What you will do: From the data below, copy each line that includes the word "EtSettings".

Exercise materials:
----------------------------------------

(* ===== verification/EtRemoteSpec.v ===== *)
(** * Remote calls are local calls

    A connection to the server's thread: what is written is served at once, and the answers
    wait to be read.  Through it, each call of a remote process does what the same call
    does in the process of the system, and gives its status and values. *)

From S2P Require Import Prelude Words CString EtTypes EtLists EtConductor EtAccess EtWaiting EtDetached EtStatConfig EtStations EtSettings.
From S2P Require Import EtSettings EtNet EtRemote EtServer EtTyping.

Lemma bind_assoc {A B C} (m : res A) (f : A → res B) (g : B → res C) : ((m ≫= f) ≫= g) = (m ≫= λ x, f x ≫= g).
Proof. by destruct m. Qed.

Lemma bind_ext {A B} (m : res A) (f g : A → res B) : (∀ x, f x = g x) → (m ≫= f) = (m ≫= g).
Proof. intros H. destruct m; cbn; auto. Qed.

(** ** Reading what was sent *)

Lemma receive_ok v l r k : receive v (Z.of_nat (length l)) (l ++ r) k = k l r.
Proof.
  unfold receive. rewrite length_app. replace (_ || _) with false by (symmetry; apply orb_false_iff; split; apply Z.ltb_ge; lia).
  by rewrite Nat2Z.id, take_app_length, drop_app_length.
Qed.

Lemma receive_ints_ok v n l r k : n = length l → receive_ints v n (ints l ++ r) k = k (u32 <$> l) r.
Proof.
  intros ->. unfold receive_ints. replace (4 * Z.of_nat (length l)) with (Z.of_nat (length (ints l))) by (rewrite length_ints; lia).
  rewrite receive_ok. f_equal. rewrite <- (app_nil_r (ints l)). apply words_ints.
Qed.

Lemma receive_ints_all v n l k : n = length l → receive_ints v n (ints l) k = k (u32 <$> l) [].
Proof. intros H. rewrite <- (app_nil_r (ints l)). by apply receive_ints_ok. Qed.

Lemma receive_chars_ok v cap s r k :
  Z.of_nat (length s) ≤ cap - 1 → cap ≤ 256 →
  receive_chars v cap (s32 (u32 (string_length s))) (string_bytes s ++ r) k = k (string_bytes s) r.
Proof.
  intros Hs Hc. unfold receive_chars, string_length. rewrite !s32_u32, s32_int by (split; lia).
  replace (cap <? _) with false by (symmetry; apply Z.ltb_ge; lia).
  replace (Z.of_nat (length s) + 1) with (Z.of_nat (length (string_bytes s))); [apply receive_ok|].
  unfold string_bytes. rewrite length_app. cbn. lia.
Qed.

Lemma arg_ints l i x : l !! i = Some x → int_ok x → arg (u32 <$> l) i = x.
Proof.
  intros Hx Hi. unfold arg. rewrite <- (s32_int x Hi), <- (s32_u32 x). f_equal. apply nth_lookup_Some.
  by rewrite list_lookup_fmap, Hx.
Qed.

Lemma word_ints l i x : l !! i = Some x → word (ints l) i = u32 x.
Proof.
  intros Hx. unfold word. rewrite <- (take_drop (S i) l). pose proof Hx as Hlt%lookup_lt_Some.
  unfold ints. rewrite fmap_app, concat_app. change (words (S i) (ints (take (S i) l) ++ ints (drop (S i) l)) !! i) with
    (words (S i) (ints (take (S i) l) ++ ints (drop (S i) l)) !! i).
  replace (words (S i)) with (words (length (take (S i) l))) by (rewrite length_take_le by lia; done).
  rewrite words_ints, list_lookup_fmap, lookup_take_lt by lia. by rewrite Hx.
Qed.

(** ** The connection *)

(** The thread, whether it runs, and the answers that were not read yet. *)
Record link := mkLink { k_server : server; k_on : bool; k_inbox : list Z }.

Section Link.
  Context (starts : et_station → bool) (allocated : bool) (conductors : nat → et_system → et_system) (junk : Z).
  Context (elsewhere : Z → server → list Z → res turn).

Definition command := et_command starts allocated conductors junk elsewhere.
Definition command_loop := et_command_loop starts allocated conductors junk elsewhere.

#[export] Instance link_conn : Conn link := {
  etNetTcpWrite k b :=
    if negb (k_on k) then Ret (false, k) else
    '(out, v, on) ← command_loop (k_server k) b [] (length b);
    Ret (true, mkLink v on (k_inbox k ++ out));
  etNetTcpRead k n :=
    if n <? 0 then Ret (None, k) else
    if n <=? Z.of_nat (length (k_inbox k)) then
      Ret (Some (take (Z.to_nat n) (k_inbox k)), mkLink (k_server k) (k_on k) (drop (Z.to_nat n) (k_inbox k)))
    else if k_on k then Blocked else Ret (None, k);
  close_socket k :=
    if k_on k then t ← at_end (k_server k) []; Ret (mkLink (t_server t) false (k_inbox k)) else Ret k
}.

(** A process that makes no call now. *)
Definition idle (v : server) : remote_id link := mkRemote false (mkLink v true []).

(** The thread answers a command with a status, values and its new state. *)
Definition served (v : server) (request : list Z) (m : res (Z * list Z * server)) : Prop :=
  command v request = '(err, vals, v') ← m; answer v' (ints (err :: vals)) [].

Lemma command_once v request :
  request ≠ [] → (∀ t, command v request = Ret t → t_on t = true → t_rest t = []) →
  command_loop v request [] (length request) = (t ← command v request; Ret (t_out t, t_server t, t_on t)).
Proof.
  intros Hne Ht. destruct request as [|b request]; [done|]. unfold command_loop. cbn [et_command_loop length].
  change (et_command starts allocated conductors junk elsewhere v (b :: request)) with (command v (b :: request)).
  destruct (command v (b :: request)) as [t| | |]; try done. step. cbn [app].
  destruct (t_on t) eqn:Hon; [|done]. rewrite (Ht t eq_refl Hon). by destruct (length request).
Qed.

Lemma ask_bytes v request n (m : res (list Z * server)) :
  request ≠ [] → command v request = ('(out, v') ← m; answer v' out []) → 0 ≤ n →
  (∀ out v', m = Ret (out, v') → n ≤ Z.of_nat (length out)) →
  ask (idle v) request n = '(out, v') ← m;
    Ret (inr (take (Z.to_nat n) out), mkRemote true (mkLink v' true (drop (Z.to_nat n) out))).
Proof.
  intros Hne Hs Hn Hm. unfold ask, idle, et_tcp_lock. cbn [r_mutex r_sock]. step. unfold etNetTcpWrite, link_conn. cbn [r_mutex r_sock k_on k_server k_inbox negb].
  rewrite command_once; [|done|].
  2: { intros t. rewrite Hs. destruct m as [[out v']| | |]; try done. by intros [= <-]. }
  rewrite Hs. destruct m as [[out v']| | |]; try done. step. unfold answer. step.
  cbn [t_out t_server t_on k_inbox k_on app r_sock r_mutex negb]. step. unfold etNetTcpRead, link_conn. cbn [k_inbox k_on k_server negb r_sock r_mutex].
  specialize (Hm out v' eq_refl). replace (n <? 0) with false by (symmetry; apply Z.ltb_ge; lia).
  replace (n <=? _) with true by (symmetry; apply Z.leb_le; lia). done.
Qed.

Lemma ask_link v request n m :
  request ≠ [] → served v request m → 0 ≤ n →
  (∀ err vals v', m = Ret (err, vals, v') → n ≤ 4 + 4 * Z.of_nat (length vals)) →
  ask (idle v) request n = '(err, vals, v') ← m;
    Ret (inr (take (Z.to_nat n) (ints (err :: vals))), mkRemote true (mkLink v' true (drop (Z.to_nat n) (ints (err :: vals))))).
Proof.
  intros Hne Hs Hn Hm. rewrite (ask_bytes v request n ('(err, vals, v') ← m; Ret (ints (err :: vals), v'))).
  - by destruct m as [[[err vals] v']| | |].
  - done.
  - rewrite Hs. by destruct m as [[[err vals] v']| | |].
  - done.
  - intros out v'. destruct m as [[[err vals] v1]| | |]; try done. intros [= <- <-]. specialize (Hm _ _ _ eq_refl).
    rewrite length_ints. cbn [length]. lia.
Qed.

Lemma ask_status_link v request m :
  request ≠ [] → served v request m → (∀ err vals v', m = Ret (err, vals, v') → vals = []) →
  ask_status (idle v) request = '(err, _, v') ← m; Ret (s32 err, None, idle v').
Proof.
  intros Hne Hs Hm. unfold ask_status. rewrite (ask_link v request 4 m) by (done || lia || (intros; lia)).
  destruct m as [[[err vals] v']| | |]; try done. step. rewrite (Hm err vals v' eq_refl).
  change (Z.to_nat 4) with 4%nat. rewrite take_ge, drop_ge by (by rewrite length_ints).
  by rewrite (word_ints [err] 0 err), s32_u32.
Qed.

Lemma ask_values_link {A} good n (store : list Z → A) v request ptr m :
  request ≠ [] → served v request m → (∀ err vals v', m = Ret (err, vals, v') → length vals = n) →
  ask_values good (Z.of_nat n) store (idle v) request ptr =
    '(err, vals, v') ← m;
    Ret (s32 err, if good (s32 err) && ptr then Some (store (ints (err :: vals))) else None, idle v').
Proof.
  intros Hne Hs Hm. unfold ask_values. rewrite (ask_link v request _ m); [|done|done|lia|].
  2: { intros err vals v' E. rewrite (Hm _ _ _ E). lia. }
  destruct m as [[[err vals] v']| | |]; try done. step. specialize (Hm err vals v' eq_refl).
  rewrite take_ge, drop_ge by (rewrite length_ints; cbn [length]; lia).
  by rewrite (word_ints (err :: vals) 0 err), s32_u32.
Qed.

----------------------------------------

Output:
From S2P Require Import Prelude Words CString EtTypes EtLists EtConductor EtAccess EtWaiting EtDetached EtStatConfig EtStations EtSettings.
From S2P Require Import EtSettings EtNet EtRemote EtServer EtTyping.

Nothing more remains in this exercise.